(Exercise input Opens)

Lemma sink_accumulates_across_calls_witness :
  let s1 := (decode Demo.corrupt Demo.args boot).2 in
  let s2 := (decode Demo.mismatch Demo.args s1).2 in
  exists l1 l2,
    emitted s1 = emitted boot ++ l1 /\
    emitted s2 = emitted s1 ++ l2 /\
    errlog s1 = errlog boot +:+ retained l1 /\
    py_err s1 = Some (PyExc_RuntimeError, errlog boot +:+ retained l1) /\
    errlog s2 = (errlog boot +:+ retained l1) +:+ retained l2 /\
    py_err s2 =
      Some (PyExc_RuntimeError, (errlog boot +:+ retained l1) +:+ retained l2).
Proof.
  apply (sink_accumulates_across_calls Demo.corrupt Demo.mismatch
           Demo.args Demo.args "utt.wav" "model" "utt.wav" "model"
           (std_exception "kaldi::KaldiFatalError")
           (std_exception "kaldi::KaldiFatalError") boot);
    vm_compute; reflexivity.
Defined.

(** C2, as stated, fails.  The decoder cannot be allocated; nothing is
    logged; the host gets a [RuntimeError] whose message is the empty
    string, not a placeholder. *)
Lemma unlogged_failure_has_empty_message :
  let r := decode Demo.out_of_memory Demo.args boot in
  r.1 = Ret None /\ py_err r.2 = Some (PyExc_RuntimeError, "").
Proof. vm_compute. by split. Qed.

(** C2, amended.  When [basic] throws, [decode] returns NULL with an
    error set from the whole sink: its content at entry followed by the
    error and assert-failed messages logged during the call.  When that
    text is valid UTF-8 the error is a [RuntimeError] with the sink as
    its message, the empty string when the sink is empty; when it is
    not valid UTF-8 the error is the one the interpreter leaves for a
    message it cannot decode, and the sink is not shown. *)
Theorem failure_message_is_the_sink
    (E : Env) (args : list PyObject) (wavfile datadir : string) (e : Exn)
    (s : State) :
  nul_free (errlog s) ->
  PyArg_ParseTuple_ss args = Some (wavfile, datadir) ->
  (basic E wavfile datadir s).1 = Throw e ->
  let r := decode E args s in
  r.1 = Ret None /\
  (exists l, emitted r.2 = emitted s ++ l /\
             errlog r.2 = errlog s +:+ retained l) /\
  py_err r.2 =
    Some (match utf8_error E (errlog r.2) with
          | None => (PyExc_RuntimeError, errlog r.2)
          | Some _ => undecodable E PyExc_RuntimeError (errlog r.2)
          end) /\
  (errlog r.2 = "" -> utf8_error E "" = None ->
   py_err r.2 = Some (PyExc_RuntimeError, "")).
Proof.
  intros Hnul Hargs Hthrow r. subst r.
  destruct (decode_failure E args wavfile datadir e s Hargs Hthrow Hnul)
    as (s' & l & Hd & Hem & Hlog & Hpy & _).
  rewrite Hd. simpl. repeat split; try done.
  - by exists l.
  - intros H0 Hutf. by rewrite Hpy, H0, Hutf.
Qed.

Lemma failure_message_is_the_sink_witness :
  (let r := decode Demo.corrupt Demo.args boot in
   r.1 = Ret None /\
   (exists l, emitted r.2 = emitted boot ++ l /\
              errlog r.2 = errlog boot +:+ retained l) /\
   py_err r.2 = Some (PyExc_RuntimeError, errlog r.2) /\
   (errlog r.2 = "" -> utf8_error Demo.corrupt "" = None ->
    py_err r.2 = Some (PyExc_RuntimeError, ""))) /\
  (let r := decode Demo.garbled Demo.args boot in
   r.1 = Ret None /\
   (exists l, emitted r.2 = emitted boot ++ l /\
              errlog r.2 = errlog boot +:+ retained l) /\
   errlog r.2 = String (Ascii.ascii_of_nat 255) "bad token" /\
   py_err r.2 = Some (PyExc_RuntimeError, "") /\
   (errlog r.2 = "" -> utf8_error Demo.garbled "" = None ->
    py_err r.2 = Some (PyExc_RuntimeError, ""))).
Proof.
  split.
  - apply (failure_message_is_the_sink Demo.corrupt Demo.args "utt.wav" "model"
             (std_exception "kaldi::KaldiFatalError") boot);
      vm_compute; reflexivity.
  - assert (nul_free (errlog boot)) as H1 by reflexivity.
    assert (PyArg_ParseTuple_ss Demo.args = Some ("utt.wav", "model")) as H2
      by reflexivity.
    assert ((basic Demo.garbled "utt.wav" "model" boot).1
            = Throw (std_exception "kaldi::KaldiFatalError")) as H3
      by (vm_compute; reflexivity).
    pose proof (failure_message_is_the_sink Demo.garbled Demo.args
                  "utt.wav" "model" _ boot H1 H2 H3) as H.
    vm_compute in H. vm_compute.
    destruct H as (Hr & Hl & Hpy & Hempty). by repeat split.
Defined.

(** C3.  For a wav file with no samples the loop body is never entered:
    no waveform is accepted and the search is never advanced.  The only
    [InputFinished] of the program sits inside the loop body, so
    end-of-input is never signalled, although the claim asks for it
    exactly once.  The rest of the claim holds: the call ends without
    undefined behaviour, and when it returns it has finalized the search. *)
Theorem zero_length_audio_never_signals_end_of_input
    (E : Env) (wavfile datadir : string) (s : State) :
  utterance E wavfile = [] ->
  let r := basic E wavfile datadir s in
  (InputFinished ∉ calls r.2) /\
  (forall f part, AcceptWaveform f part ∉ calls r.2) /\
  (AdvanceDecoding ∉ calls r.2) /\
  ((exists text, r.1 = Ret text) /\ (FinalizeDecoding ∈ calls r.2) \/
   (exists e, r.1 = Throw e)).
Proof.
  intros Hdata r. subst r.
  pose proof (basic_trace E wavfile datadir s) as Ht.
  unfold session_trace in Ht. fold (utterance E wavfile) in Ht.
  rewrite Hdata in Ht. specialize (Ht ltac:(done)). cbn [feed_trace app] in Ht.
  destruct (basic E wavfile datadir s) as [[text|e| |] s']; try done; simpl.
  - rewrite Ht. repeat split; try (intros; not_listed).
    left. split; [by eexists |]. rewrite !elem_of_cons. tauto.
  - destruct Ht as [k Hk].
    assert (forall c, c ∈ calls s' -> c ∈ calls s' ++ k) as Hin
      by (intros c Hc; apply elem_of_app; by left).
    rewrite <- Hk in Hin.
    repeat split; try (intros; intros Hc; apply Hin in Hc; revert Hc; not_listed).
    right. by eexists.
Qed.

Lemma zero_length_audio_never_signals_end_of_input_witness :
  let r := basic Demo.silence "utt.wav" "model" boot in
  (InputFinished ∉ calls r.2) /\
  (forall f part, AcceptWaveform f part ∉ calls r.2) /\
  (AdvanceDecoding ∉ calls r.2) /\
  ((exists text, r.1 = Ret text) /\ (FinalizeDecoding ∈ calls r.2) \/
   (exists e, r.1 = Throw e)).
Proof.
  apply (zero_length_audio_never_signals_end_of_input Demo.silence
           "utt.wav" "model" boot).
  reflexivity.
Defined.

(Exercise input Closes)

Task » Copy every line of the data that carries the word "Hnul".

Worked solution »
  intros Hnul Hargs Hthrow r. subst r.
  destruct (decode_failure E args wavfile datadir e s Hargs Hthrow Hnul)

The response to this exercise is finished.